__Instructions to follow__
Copy each line of the data below with the word "world".

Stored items
Start of Block

Lemma length_filter_drop {A} (P : A -> Prop) `{forall x, Decision (P x)}
    (l : list A) : forall k,
  (List.length (filter P (drop k l)) <= List.length (filter P l))%nat.
Proof.
  induction l as [| x l IH]; intros [| k]; simpl; try done.
  rewrite filter_cons. specialize (IH k). case_decide; simpl; lia.
Qed.

(** The history after [recordOperation]: the old history with the new
    record at its end, cut at the front. *)
Lemma recordOperation_history st operationName m now :
  exists k,
    operationHistory (recordOperation st operationName m now)
    = drop k (operationHistory st ++ [mkOperationRecord operationName m now])
    /\ ((0 < maxHistorySize st)%nat ->
        (List.length (operationHistory (recordOperation st operationName m now))
         <= maxHistorySize st)%nat).
Proof.
  unfold recordOperation, updateAggregatedMetrics. cbn [operationHistory].
  destruct (_ <? _)%nat eqn:Hlong;
    [apply Nat.ltb_lt in Hlong | apply Nat.ltb_ge in Hlong].
  - destruct (sliceLast_drop (maxHistorySize st)
                (operationHistory st ++ [mkOperationRecord operationName m now]))
      as [k Hk].
    exists k. split; [exact Hk |]. intros Hpos. rewrite length_sliceLast.
    destruct (maxHistorySize st); lia.
  - exists O. split; [done |]. intros _. exact Hlong.
Qed.

(** ** The sort of [getSlowestOperations] *)

Lemma insertByDuration_perm r l : insertByDuration r l ≡ₚ r :: l.
Proof.
  induction l as [| x l IH]; cbn [insertByDuration]; [done |].
  destruct (_ <? _); [done |]. rewrite IH. apply Permutation_swap.
Qed.

Lemma fold_insertByDuration_perm l : forall acc,
  fold_left (fun sorted r => insertByDuration r sorted) l acc ≡ₚ acc ++ l.
Proof.
  induction l as [| x l IH]; intros acc; cbn [fold_left].
  - by rewrite app_nil_r.
  - rewrite IH, insertByDuration_perm. cbn [app]. apply Permutation_middle.
Qed.

Lemma sortByDuration_perm l : sortByDuration l ≡ₚ l.
Proof. unfold sortByDuration. by rewrite fold_insertByDuration_perm. Qed.

Lemma Forall_insertByDuration (P : OperationRecord -> Prop) r l :
  P r -> Forall P l -> Forall P (insertByDuration r l).
Proof.
  intros Hr. induction 1 as [| x l Hx Hl IH]; cbn [insertByDuration].
  - by constructor.
  - destruct (_ <? _); repeat constructor; done.
Qed.

Lemma insertByDuration_sorted r l :
  longestFirst l -> longestFirst (insertByDuration r l).
Proof.
  unfold longestFirst. induction l as [| x l IH]; intros Hs; cbn [insertByDuration].
  - repeat constructor.
  - destruct (duration (recorded x) <? duration (recorded r)) eqn:Hlt;
      [apply Z.ltb_lt in Hlt | apply Z.ltb_ge in Hlt].
    + constructor; [exact Hs |].
      apply StronglySorted_inv in Hs as [_ Hx].
      constructor; [lia |]. eapply Forall_impl; [exact Hx |]. simpl. intros; lia.
    + apply StronglySorted_inv in Hs as [Hs Hx].
      constructor; [by apply IH |].
      by apply Forall_insertByDuration.
Qed.

Lemma sortByDuration_sorted l : longestFirst (sortByDuration l).
Proof.
  unfold sortByDuration.
  assert (H : forall acc, longestFirst acc ->
            longestFirst (fold_left (fun sorted r => insertByDuration r sorted) l acc)).
  { induction l as [| x l IH]; intros acc Hacc; cbn [fold_left]; [done |].
    apply IH. by apply insertByDuration_sorted. }
  apply H. constructor.
Qed.

Lemma sorted_suffix {A} (R : A -> A -> Prop) (l1 l2 : list A) :
  StronglySorted R (l1 ++ l2) -> StronglySorted R l2.
Proof.
  induction l1 as [| x l1 IH]; [done |]. cbn [app]. intros Hs.
  apply StronglySorted_inv in Hs as [Hs _]. by apply IH.
Qed.

Lemma sorted_snoc {A} (R : A -> A -> Prop) (l : list A) (x : A) :
  StronglySorted R l -> Forall (fun y => R y x) l -> StronglySorted R (l ++ [x]).
Proof.
  induction 1 as [| y l Hs IH Hy]; intros Hall; cbn [app].
  - repeat constructor.
  - apply Forall_cons in Hall as [Hyx Hall].
    constructor; [by apply IH |].
    apply Forall_app. split; [done |]. by repeat constructor.
Qed.

Lemma sorted_reverse {A} (R : A -> A -> Prop) (l : list A) :
  StronglySorted R l -> StronglySorted (fun a b => R b a) (reverse l).
Proof.
  induction 1 as [| y l Hs IH Hy]; [constructor |].
  rewrite reverse_cons. apply sorted_snoc; [done |].
  apply Forall_reverse. exact Hy.
Qed.

Lemma recordsOf_perm operationName l l' :
  l ≡ₚ l' ->
  List.length (recordsOf operationName l) = List.length (recordsOf operationName l').
Proof.
  unfold recordsOf.
  induction 1 as [| x l l' _ IH | x y l | l l' l'' _ IH1 _ IH2];
    rewrite ?filter_cons; repeat case_decide; simpl; congruence.
Qed.

(** ** Invariants of the monitor *)

Lemma consistent_update a m :
  a = freshAggregated \/ consistent a -> consistent (updateAggregated a m).
Proof.
  intros [-> | (Hcount & Hs & Hf & Hsum & shortest & Hmin & Hle & Hlo & Hhi)];
    unfold consistent, updateAggregated; cbn.
  - destruct (success m); (split; [lia |]); (split; [lia |]); (split; [lia |]);
      (split; [lia |]); exists (duration m); (split; [done |]); lia.
  - rewrite Hmin.
    assert (Hparts : 1 <= count a + 1
                     /\ 0 <= (if success m then successCount a + 1 else successCount a)
                     /\ 0 <= (if success m then failureCount a else failureCount a + 1)
                     /\ count a + 1
                        = (if success m then successCount a + 1 else successCount a)
                          + (if success m then failureCount a else failureCount a + 1))
      by (destruct (success m); lia).
    destruct Hparts as (H1 & H2 & H3 & H4).
    do 4 (split; [assumption |]).
    exists (Z.min shortest (duration m)). split; [done |]. nia.
Qed.
(** When the second loop stops early, it stops on a file key that the
    mapping held before the loop began. *)
Lemma collect_files_stops (items : list (string * PyVal float)) :
  forall (d : dict (PyVal float)) (early : Result (Response float)),
    NoDup (map fst items) ->
    collect_files items d = inl early ->
    exists key, In key (map fst items) /\ Dict.mem key d = true.
Proof.
  induction items as [| [key val] items IH]; intros d early Hnd Hearly;
    simpl in *; [discriminate |].
  inversion Hnd as [| ? ? Hnotin Hnd']; subst.
  destruct (Dict.mem key d) eqn:Hkey.
  - exists key. auto.
  - destruct (IH _ _ Hnd' Hearly) as [key' [Hin Hmem]].
    exists key'. split; [auto |].
    rewrite DictFacts.mem_set_other in Hmem; [exact Hmem |].
    intros ->. contradiction.
Qed.

(** The loop stops on the first file key that is in the mapping. *)
Lemma collect_files_first (pre post : list (string * PyVal float))
      (key : string) (val : PyVal float) :
  forall d : dict (PyVal float),
    NoDup (map fst (pre ++ (key, val) :: post)) ->
    (forall k, In k (map fst pre) -> Dict.mem k d = false) ->
    Dict.mem key d = true ->
    collect_files (pre ++ (key, val) :: post) d =
    inl (_abort400 ("Duplicated argument name in form and files: " ++ key)).
Proof.
  induction pre as [| [k0 v0] pre IH]; intros d Hnd Hpre Hkey; simpl in *.
  - now rewrite Hkey.
  - inversion Hnd as [| ? ? Hnotin Hnd']; subst.
    rewrite (Hpre k0) by auto.
    apply IH; [exact Hnd' | |].
    + intros k Hk. rewrite DictFacts.mem_set_other; [auto |].
      intros ->. apply Hnotin. rewrite map_app, in_app_iff. auto.
    + destruct (string_dec key k0) as [-> | Hne].
      * apply DictFacts.mem_set_same.
      * now rewrite DictFacts.mem_set_other.
Qed.

Lemma form_key_collected (request : Request float) (k : string) :
  Dict.mem k (collect_form (float:=float) (MultiDict.items (form request)) []) = true <->
  In k (map fst (form request)).
Proof.
  rewrite collect_form_mem, MultiDictFacts.items_keys.
  split; [intros [H | H]; [exact H | discriminate] | auto].
Qed.

(** The handler on the early exit of the second loop. *)
Lemma handle_request_early (setup_time : float) (request : Request float)
      (st : State W) (early : Result (Response float)) :
  collect_inputs request = inl early ->
  handle_request model setup_time request st =
  (early, mkState (snd (time_time (world st))) [] (stderr st) (trace st)).
Proof.
  intros Hearly.
  unfold handle_request, bind, time_time_, new_cleanup_functions,
    try_finally, handle_request_try.
  destruct (time_time (world st)) as [start_time w0]. simpl.
  rewrite Hearly. unfold lift. rewrite run_cleanup_drains. simpl.
  rewrite !app_nil_r. now destruct early.
Qed.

End of Block

__Finished task__
  (early, mkState (snd (time_time (world st))) [] (stderr st) (trace st)).
  destruct (time_time (world st)) as [start_time w0]. simpl.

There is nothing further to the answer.